## [Entries supplied]
(* ===== verification/Facade.v ===== *)
(** The agent for embedding, src/src/agent/facade.rs: a conversation whose history is kept
    between chats, with tools run one at a time behind the approval gate and the gate of [Gate].

    A chat may be dropped wherever it waits, as a caller does that cancels it; what it has put
    into the history stays. The model, the approval handler and JSON are arguments; log lines are
    left out. *)

From S2P Require Import Prelude Text Errors Provider Context Session Approval Safety Taint.
From S2P Require Import AuditChain Gate Sanitize LoopGuard AgentLoop.

Definition DEFAULT_MAX_ITERATIONS : nat := 10.
(** In milliseconds. *)
Definition DEFAULT_TOOL_TIMEOUT : Z := 60000.

Definition preview_text (text : string) (max_chars : nat) : string :=
  str_concat (take max_chars (chars text)) +:+ if Nat.ltb max_chars (length (chars text)) then "..." else "".

(** How a wait for a tool ends, in which state. *)
Inductive Wait (S : Type) : Type := Completes | TimesOut (s : S) | IsDropped (s : S).
Arguments Completes {S}. Arguments TimesOut {S} _. Arguments IsDropped {S} _.

Section facade.
Context {Value W : Type} `{World W} `{RustRegex} `{RustFormat} `{HashOrder}.
Context (sha256 : string → string) (utc_now : M W string) (now_secs : M (Kernel * W) Z).
Context (get_str : Value → string → option string) (json_to_string pretty_json : Value → string).
Context (parse_json : string → option Value) (null : Value) (secs_f64 : Z → string).
Notation St := (Kernel * W)%type.

(** The model and the handler; [None] is a chat dropped while it waits for them. *)
Context (ask : list Message → M St (option (result ZeptoError LLMResponse))).
Context (wait : Z → St → St → Wait St).

Record ZeptoAgent : Type := mkZeptoAgent {
  tools : ToolRegistry Value St;
  system_prompt : string;
  max_iterations : nat;
  tool_context : ToolContext;
  safety : option SafetyConfig;
  tool_timeout : Z;
  approval_gate : ApprovalGate;
  approval_handler : option (ApprovalRequest Value → M St (option ApprovalResponse));
}.

(** What is seen of a chat from outside. *)
Inductive Event : Type :=
| Asked (messages : list Message)
| Step (tool text : string)
| Ran (tool : string) (args : Value).

(** [None]: dropped. The inner value is the refusal. *)
Definition resolve_tool_approval (self : ZeptoAgent) (tool_name : string) (args : Value)
    : M St (option (option string)) :=
  if negb (ApprovalGate.requires_approval (approval_gate self) tool_name) then ret (Some None)
  else match approval_handler self with
       | Some handler =>
         let* request := create_request now_secs (approval_gate self) tool_name args in
         let* response := handler request in
         ret (match response with
              | None => None
              | Some Approved => Some None
              | Some (Denied reason) =>
                Some (Some ("Tool '" +:+ tool_name +:+ "' was denied by user approval. " +:+ reason))
              | Some TimedOut =>
                Some (Some ("Tool '" +:+ tool_name +:+ "' approval timed out and was not executed."))
              end)
       | None =>
         ret (Some (Some ("Tool '" +:+ tool_name +:+ "' requires user approval and was not executed. "
                            +:+ format_approval_request pretty_json tool_name args)))
       end.

(** The call through the gate, under the time limit; a panic is caught. *)
Definition run_tool (self : ZeptoAgent) (tool_name : string) (args : Value) : M St (option string) :=
  λ st,
    let '(ran, st') := Gate.execute_tool sha256 utc_now get_str json_to_string (tools self) tool_name args
                         (tool_context self) (safety self) st in
    match wait (tool_timeout self) st st' with
    | IsDropped st => (None, st)
    | TimesOut st =>
      (Some ("Tool error: Tool '" +:+ tool_name +:+ "' timed out after " +:+ secs_f64 (tool_timeout self) +:+ "s"), st)
    | Completes =>
      (Some match ran with
            | Ret (Ok output) => for_llm output
            | Ret (Err e) => "Tool error: " +:+ ZeptoError_display e
            | Panic => "Tool error: Tool '" +:+ tool_name +:+ "' panicked during execution"
            end, st')
    end.

(** The result of one call, and the events of it. *)
Definition call_result (self : ZeptoAgent) (tool_name : string) (args : Value) : M St (option string * list Event) :=
  if ToolRegistry.has (tools self) tool_name then
    let* denial := resolve_tool_approval self tool_name args in
    match denial with
    | None => ret (None, [])
    | Some (Some denial) => ret (Some denial, [])
    | Some None => let* result := run_tool self tool_name args in ret (result, [Ran tool_name args])
    end
  else ret (Some ("Unknown tool: " +:+ tool_name), []).

(** How a chat ends; [None] is dropped. *)
Definition Ending : Type := option (result ZeptoError string).

(** The loop with [n] iterations left; [messages] is what the model is sent, [history] what is
    kept. *)
Fixpoint iterate (self : ZeptoAgent) (n : nat) (messages history : list Message)
    : M St (Ending * list Message * list Event) :=
  match n with
  | O =>
    let cap_msg := "I've completed the requested actions." in
    ret (Some (Ok cap_msg), history ++ [Message.assistant cap_msg], [])
  | S n =>
    let* response := ask messages in
    match response with
    | None => ret (None, history, [Asked messages])
    | Some (Err e) => ret (Some (Err e), history, [Asked messages])
    | Some (Ok response) =>
      match lr_tool_calls response with
      | [] => ret (Some (Ok (lr_content response)), history ++ [Message.assistant (lr_content response)], [Asked messages])
      | tc :: _ =>
        let assistant_msg := Message.assistant_with_tools (lr_content response) [call_of tc] in
        let messages' := messages ++ [assistant_msg] in
        let history := history ++ [assistant_msg] in
        let args := default null (parse_json (call_arguments tc)) in
        let begun := [Asked messages;
                      Step (call_name tc) ("Executing: " +:+ call_name tc +:+ " " +:+ json_to_string args)] in
        let* called := call_result self (call_name tc) args in
        match called with
        | (None, events) => ret (None, history, begun ++ events)
        | (Some result, events) =>
          let tool_msg := Message.tool_result (call_id tc) result in
          let* rest := iterate self n (messages' ++ [tool_msg]) (history ++ [tool_msg]) in
          let '(ending, history, events') := rest in
          ret (ending, history,
               begun ++ events ++ [Step (call_name tc) ("Done: " +:+ preview_text result 147)] ++ events')
        end
      end
    end
  end.

Definition chat_with_callback (self : ZeptoAgent) (history : list Message) (user_message : string)
    : M St (Ending * list Message * list Event) :=
  let history := history ++ [Message.user user_message] in
  iterate self (max_iterations self) (Message.system (system_prompt self) :: history) history.

Definition is_dangling (m : Message) : bool := bool_decide (role m = Session.Assistant) && Message.has_tool_calls m.

(** The loop over the end of the history, from its last message. *)
Fixpoint drop_dangling (reversed : list Message) : list Message :=
  match reversed with
  | m :: rest => if is_dangling m then drop_dangling rest else reversed
  | [] => []
  end.

Definition repair_history (history : list Message) : list Message := rev (drop_dangling (rev history)).

(** What its owner does with an agent. *)
Inductive Op : Type := Chat (text : string) | Clear | RepairHistory.

Definition run_op (self : ZeptoAgent) (op : Op) (history : list Message)
    : M St (Ending * list Message * list Event) :=
  match op with
  | Chat text => chat_with_callback self history text
  | Clear => ret (Some (Ok ""), [], [])
  | RepairHistory => ret (Some (Ok ""), repair_history history, [])
  end.

(** ** The builder *)

Record ZeptoAgentBuilder : Type := mkZeptoAgentBuilder {
  b_provider : bool;
  b_tools : list (Gate.Tool Value St);
  b_system_prompt : option string;
  b_max_iterations : nat;
  b_history : list Message;
  b_tool_context : ToolContext;
  b_safety : option SafetyConfig;
  b_tool_timeout : Z;
  b_approval_gate : ApprovalGate;
  b_approval_handler : option (ApprovalRequest Value → M St (option ApprovalResponse));
}.

Definition with_tool_timeout (self : ZeptoAgentBuilder) (ms : Z) : ZeptoAgentBuilder :=
  mkZeptoAgentBuilder (b_provider self) (b_tools self) (b_system_prompt self) (b_max_iterations self) (b_history self)
    (b_tool_context self) (b_safety self) (Z.max ms 1) (b_approval_gate self) (b_approval_handler self).

(** The agent with its history; a later tool replaces an earlier one of its name. *)
Definition build (self : ZeptoAgentBuilder) : result ZeptoError (ZeptoAgent * list Message) :=
  if b_provider self then
    Ok (mkZeptoAgent (foldl ToolRegistry.register ToolRegistry.new (b_tools self))
          (default "You are a helpful AI assistant." (b_system_prompt self)) (b_max_iterations self)
          (b_tool_context self) (b_safety self) (b_tool_timeout self) (b_approval_gate self) (b_approval_handler self),
        b_history self)
  else Err (Config "ZeptoAgent requires a provider. Call .provider() on the builder.").

(** ** Histories *)

Definition asked (e : Event) : option (list Message) := match e with Asked ms => Some ms | _ => None end.
Definition ran (e : Event) : option (string * Value) := match e with Ran tool args => Some (tool, args) | _ => None end.

(** A tool may run: it is there, and the gate does not ask for it or its handler agreed. *)
Definition allowed (self : ZeptoAgent) (tool_name : string) : Prop :=
  ToolRegistry.has (tools self) tool_name = true ∧
  (ApprovalGate.requires_approval (approval_gate self) tool_name = false ∨
   ∃ handler request st, approval_handler self = Some handler ∧ Approval.tool_name request = tool_name ∧
     fst (handler request st) = Some Approved).

(** One round of a chat, or one whose result never came. *)
Definition one_call (m : Message) : Prop := ∃ text tc, m = Message.assistant_with_tools text [tc].

Lemma approval_allows self tool_name args st st' :
  ToolRegistry.has (tools self) tool_name = true →
  resolve_tool_approval self tool_name args st = (Some None, st') → allowed self tool_name.
Proof.
  intros Hhas. unfold resolve_tool_approval. destruct (ApprovalGate.requires_approval _ _) eqn:Hreq; cbn [negb];
    [|intros _; split; [done|by left]].
  destruct (approval_handler self) as [handler|] eqn:Hh; [|done]. unfold create_request, bind, ret.
  destruct (now_secs st) as [now st1]. cbn.
  destruct (handler _ st1) as [r st2] eqn:Hr. intros [= Hr' <-]. split; [done|]. right.
  eexists handler, _, st1. split; [done|]. split; [|rewrite Hr; by destruct r as [[]|]]. done.
Qed.

Lemma call_result_spec self tool_name args st result events st' :
  call_result self tool_name args st = ((result, events), st') →
  events = [] ∨ events = [Ran tool_name args] ∧ allowed self tool_name.
Proof.
  unfold call_result. destruct (ToolRegistry.has (tools self) tool_name) eqn:Hhas; [|intros [= _ <- _]; by left].
  unfold bind. destruct (resolve_tool_approval self tool_name args st) as [[[denial|]|] st1] eqn:Hr;
    [intros [= _ <- _]; by left| |intros [= _ <- _]; by left].
  destruct (run_tool self tool_name args st1) as [res st2]. intros [= _ <- _]. right. split; [done|]. by eapply approval_allows.
Qed.

(** What the loop does from a history of complete rounds. *)
Definition chatted (self : ZeptoAgent) (n : nat) (h : list Message) (r : Ending * list Message * list Event) : Prop :=
  let '(ending, h', events) := r in
  (∃ added pending, h' = h ++ added ++ pending ∧ rounds added ∧ Forall one_call pending ∧ (length pending ≤ 1)%nat ∧
     (ending ≠ None → pending = []) ∧ ∀ t, ending = Some (Ok t) → last added = Some (Message.assistant t)) ∧
  (length (omap asked events) ≤ n)%nat ∧ (length (omap ran events) ≤ length (omap asked events))%nat ∧
  (∀ ms, Asked ms ∈ events → ∃ added, ms = Message.system (system_prompt self) :: h ++ added ∧ rounds added) ∧
  ∀ name args, Ran name args ∈ events → allowed self name.

Lemma rounds_call text tc result :
  rounds [Message.assistant_with_tools text [call_of tc]; Message.tool_result (call_id tc) result].
Proof.
  apply (rounds_calls _ [call_of tc] [Message.tool_result (call_id tc) result] []); [done..| |constructor].
  by repeat constructor.
Qed.

Lemma rounds_text text : rounds [Message.assistant text].
Proof. by repeat constructor. Qed.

## [The problem]
All that is needed is the exact run of lines above from the line containing "response)], [Asked messages])" through the line containing "match called with", both of them included.

## [Output below]
      | [] => ret (Some (Ok (lr_content response)), history ++ [Message.assistant (lr_content response)], [Asked messages])
      | tc :: _ =>
        let assistant_msg := Message.assistant_with_tools (lr_content response) [call_of tc] in
        let messages' := messages ++ [assistant_msg] in
        let history := history ++ [assistant_msg] in
        let args := default null (parse_json (call_arguments tc)) in
        let begun := [Asked messages;
                      Step (call_name tc) ("Executing: " +:+ call_name tc +:+ " " +:+ json_to_string args)] in
        let* called := call_result self (call_name tc) args in
        match called with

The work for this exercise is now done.